Monday, December 31, 2007

10 REASONS TO USE GEODEMOGRAPHY

By Jan Kestle, Founder and President Environics Analytics


Many believed the era of customer relationship management and one-to-one marketing would spell the demise of geodemography for marketing. But the opposite has occurred. Here are the reasons why.

Geodemography is a branch of market research that assigns the attributes of small areas – usually neighbourhoods – to the consumers who live within them and, based on this assignment, divides the consumer marketplace into meaningful segments that are locatable and reachable. The discipline leverages spatial and mathematical patterns in how people live and shop to help marketers make inferences about consumer behaviour. These techniques have been widely used since the early ‘70’s to answer the marketing questions: Who are my customers? Where do they live? and How can I best reach them?

During this same 40-year period, technology has put powerful computers on everyone’s desktop. Software systems that deliver modeling algorithms to the non-statistician are affordable and usable.

Geographic Information Systems (GIS) have gone way beyond simple mapping to bring location intelligence to business databases. And consumer marketers build large databases about their customers and know how to mine the information contained within them.
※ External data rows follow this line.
Lemma linked_boot : linked boot_heap boot_queues.
Proof.
  split.
  - split.
    + intros head ys (xs & [Hin ->]%boot_queues_lookup & ->)%lists_inv.
      assert (boot_heap !! head = Some (mk_node head head)) as Hl.
      { apply boot_heap_lookup. apply elem_of_app. by left. }
      split; [apply NoDup_singleton|].
      split; [|done]. unfold links, ld_next, ld_prev. by rewrite Hl.
    + intros hd1 hd2 xs1 xs2 x (xs & [_ ->]%boot_queues_lookup & ->)%lists_inv
        (xs' & [_ ->]%boot_queues_lookup & ->)%lists_inv. simpl.
      rewrite !list_elem_of_singleton. congruence.
  - intros t Ht. exists (mk_node (NList t) (NList t)). apply boot_heap_lookup.
    apply elem_of_app. right. destruct t as [i|c]; simpl in Ht.
    + apply elem_of_app. left. apply list_elem_of_fmap. exists i. split; [done|].
      apply elem_of_seq. lia.
    + apply elem_of_app. right. apply list_elem_of_fmap. exists c. split; [done|].
      apply elem_of_seq. lia.
  - intros t. destruct (boot_queues !! NList t) eqn:E; [|done].
    apply boot_queues_lookup in E as [E _]. exfalso.
    assert (Forall (λ n, container_of n = None) boot_heads) as Hf.
    { apply (bool_decide_unpack _). by vm_compute. }
    rewrite Forall_forall in Hf. by apply Hf in E.
Qed.

(** An example: process 0 runs, 1 and 2 are ready, 3 sleeps until time 50. *)
Definition ex_pcb (i : Z) (st : task_status_t) (w : Z) : pcb_t :=
  mk_pcb 0 0 0 0 0 i [] st 0 0 w 0 0 0 0 MASK_ALL 0 0 0.
Definition ex_pcbs (t : tcb) : pcb_t :=
  match t with
  | Proc 0 => ex_pcb 1 TASK_RUNNING 0
  | Proc 1 => ex_pcb 2 TASK_READY 0
  | Proc 2 => ex_pcb 3 TASK_READY 0
  | Proc 3 => ex_pcb 4 TASK_BLOCKED 50
  | Proc _ => ex_pcb 0 TASK_EXITED 0
  | Idle _ => ex_pcb 0 TASK_RUNNING 0
  end.
Definition ex_heap : nheap :=
  default ∅ (h ← enqueue boot_heap (NList (Proc 1)) NReady;
             h ← enqueue h (NList (Proc 2)) NReady;
             enqueue h (NList (Proc 3)) NSleep).
Definition ex_queues : gmap node (list tcb) :=
  <[NSleep := [Proc 3]]> (<[NReady := [Proc 1; Proc 2]]> boot_queues).
Definition ex_sched : sched_state := mk_sched ex_heap ex_pcbs (Proc 0) 0 100 5.

Lemma ex_queues_cases hd xs t : ex_queues !! hd = Some xs → t ∈ xs →
  (hd = NSleep ∧ t = Proc 3) ∨ (hd = NReady ∧ (t = Proc 1 ∨ t = Proc 2)).
Proof.
  unfold ex_queues. rewrite !lookup_insert_Some.
  intros [[<- <-]|[_ [[<- <-]|[_ [_ ->]%boot_queues_lookup]]]]; set_solver.
Qed.

Lemma boot_not_queued t : ¬ queued boot_queues t.
Proof. intros (hd & xs & [_ ->]%boot_queues_lookup & ?%not_elem_of_nil). done. Qed.

Lemma ex_linked : linked ex_heap ex_queues.
Proof.
  pose proof boot_not_queued as Hb. unfold ex_heap, ex_queues.
  assert (∀ i, (i < 4)%nat → valid_tcb (Proc i)) as Hv.
  { intros i Hi. simpl. unfold TASK_MAXNUM. lia. }
  destruct (linked_enqueue _ _ linked_boot NReady [] (Proc 1)) as (h1 & -> & L1);
    [reflexivity|apply Hb|apply Hv; lia|]. cbn [mbind option_bind].
  destruct (linked_enqueue _ _ L1 NReady ([] ++ [Proc 1]) (Proc 2)) as (h2 & -> & L2).
  { apply lookup_insert_eq. }
  { apply not_queued_insert; [apply Hb|]. by intros ?%list_elem_of_singleton. }
  { apply Hv. lia. }
  cbn [mbind option_bind]. rewrite insert_insert_eq in L2.
  destruct (linked_enqueue _ _ L2 NSleep [] (Proc 3)) as (h3 & -> & L3).
  { rewrite lookup_insert_ne by discriminate. reflexivity. }
  { apply not_queued_insert; [apply Hb|].
    rewrite !elem_of_app, !list_elem_of_singleton, elem_of_nil. by intros [[?|?]|?]. }
  { apply Hv. lia. }
  exact L3.
Qed.

Lemma ex_sched_inv : sched_inv ex_sched ex_queues.
Proof.
  split; try done.
  - apply ex_linked.
  - intros hd xs t Hx Ht. destruct (ex_queues_cases hd xs t Hx Ht) as [[_ ->]|[_ [-> | ->]]];
      eexists; (split; [done|unfold TASK_MAXNUM; lia]).
  - intros hd xs t Hx Ht. by destruct (ex_queues_cases hd xs t Hx Ht) as [[-> ->]|[-> [-> | ->]]].
  - simpl. unfold TASK_MAXNUM. lia.
  - simpl. unfold NR_CPUS. lia.
Qed.

Lemma ex_not_queued t : t ∉ [Proc 1; Proc 2; Proc 3] → ¬ queued ex_queues t.
Proof.
  intros Ht (hd & xs & Hx & Hin). apply Ht. rewrite !elem_of_cons.
  destruct (ex_queues_cases hd xs t Hx Hin) as [[_ ->]|[_ [-> | ->]]]; tauto.
Qed.

Lemma not_elem_ex t : bool_decide (t ∈ [Proc 1; Proc 2; Proc 3]) = false → t ∉ [Proc 1; Proc 2; Proc 3].
Proof. apply bool_decide_eq_false. Qed.

Lemma pick_next_spec_witness :
  wp pick_next ex_sched (λ next s', next = Proc 1 ∧ current s' = Proc 1).
Proof.
  eapply wp_mono; [apply (pick_next_spec ex_sched ex_queues ex_sched_inv)|].
  intros next s' (rs & r & Hr & Hc & _ & Hcur & _).
  assert (rs = [Proc 1; Proc 2]) as -> by (vm_compute in Hr; congruence).
  vm_compute in Hc. injection Hc as <- _. done.
Defined.


Lemma check_sleeping_spec_witness :
  wp check_sleeping ex_sched (λ _ s', status (pcbs s' (Proc 3)) = TASK_READY).
Proof.
  eapply wp_mono; [apply (check_sleeping_spec ex_sched ex_queues ex_sched_inv)|].
  intros _ s' (xs & rs & Hx & _ & _ & Hst).
  assert (xs = [Proc 3]) as -> by (vm_compute in Hx; congruence).
  apply (Hst (Proc 3)). left.
Defined.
And yet the number of users and the range of applications for geodemographic cluster systems have grown – not decreased – during this period. Why, with all these new tools and lots of actual consumer information available, do marketers still use geodemography?
Here are 10 good reasons.

  1. Everyone does not have unit record customer data. While large retailers, financial institutions and charities keep track of their customers and donors, there are still large numbers of businesses that do not collect much personal demographic information. Postal code collection programs in Canada are a popular way to understand how far customers travel. Combined with geodemographic segmentation systems, postal codes are a reliable way to profile customers in terms of demographics and behaviour.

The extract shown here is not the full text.